* _Required action_:
Would you repeat all the lines below, exactly as they stand?
--- START ---
(* ===== verification/NetLife.v ===== *)
(** * The life cycle of a request server ([NetServer] of [lygc/net_server.hpp])

    [nlife] puts the parts of a [NetServer] together: the transport of
    [ServerLife], the manager of asynchronous clients of [AsyncLife], the timer
    and the handlers. [nl_objs] are the handler objects that exist. [None] is
    undefined behaviour, such as deleting an object twice. *)

From S2P Require Import Prelude MemChunk TcpMessage SocketPoll SocketUtils TcpUser AsyncClient Dispatch TcpServer.
From S2P Require Import Text Timer Shards NetServer.
From S2P Require ServerLife AsyncLife Config.
From S2P Require TimerLife.
Import ServerLife(life, lf_ids, lf_threads, lf_io, lf_srv, lf_stat).
Import AsyncLife(amgr, MkAmgr, al_mgr, al_shutdown, al_threads).

(** [showStatus], as what it does to the timer: it counts, and stays. *)
Definition showStatus : task Z := fun w => (true, w + 1).

Section net.
Context {P : Type} {PI : Poller P} {PF : PollerFactory P} {W : Type} {SW : Sys W} (fresh : Z -> bytes).
Context {S X : Type} `{PS : PendStore S ReqContext}.

Record nlife := MkNlife {
  nl_config : Config.ServerConfig;     (* _config *)
  nl_srv : life P;
  nl_net : net (S:=S) (X:=X);
  nl_objs : gset nat;
  nl_mgr : amgr P W;                   (* _asynCltMgr *)
  nl_startAsync : bool;                (* _startAsyncMgr *)
  nl_timer : timer Z;             (* _timerHelper *)
  nl_timer_thread : bool;
  nl_timer_stopped : bool;
}.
--- END ---
* _Solved problem_:
(* ===== verification/NetLife.v ===== *)
(** * The life cycle of a request server ([NetServer] of [lygc/net_server.hpp])

    [nlife] puts the parts of a [NetServer] together: the transport of
    [ServerLife], the manager of asynchronous clients of [AsyncLife], the timer
    and the handlers. [nl_objs] are the handler objects that exist. [None] is
    undefined behaviour, such as deleting an object twice. *)

From S2P Require Import Prelude MemChunk TcpMessage SocketPoll SocketUtils TcpUser AsyncClient Dispatch TcpServer.
From S2P Require Import Text Timer Shards NetServer.
From S2P Require ServerLife AsyncLife Config.
From S2P Require TimerLife.
Import ServerLife(life, lf_ids, lf_threads, lf_io, lf_srv, lf_stat).
Import AsyncLife(amgr, MkAmgr, al_mgr, al_shutdown, al_threads).

(** [showStatus], as what it does to the timer: it counts, and stays. *)
Definition showStatus : task Z := fun w => (true, w + 1).

Section net.
Context {P : Type} {PI : Poller P} {PF : PollerFactory P} {W : Type} {SW : Sys W} (fresh : Z -> bytes).
Context {S X : Type} `{PS : PendStore S ReqContext}.

Record nlife := MkNlife {
  nl_config : Config.ServerConfig;     (* _config *)
  nl_srv : life P;
  nl_net : net (S:=S) (X:=X);
  nl_objs : gset nat;
  nl_mgr : amgr P W;                   (* _asynCltMgr *)
  nl_startAsync : bool;                (* _startAsyncMgr *)
  nl_timer : timer Z;             (* _timerHelper *)
  nl_timer_thread : bool;
  nl_timer_stopped : bool;
}.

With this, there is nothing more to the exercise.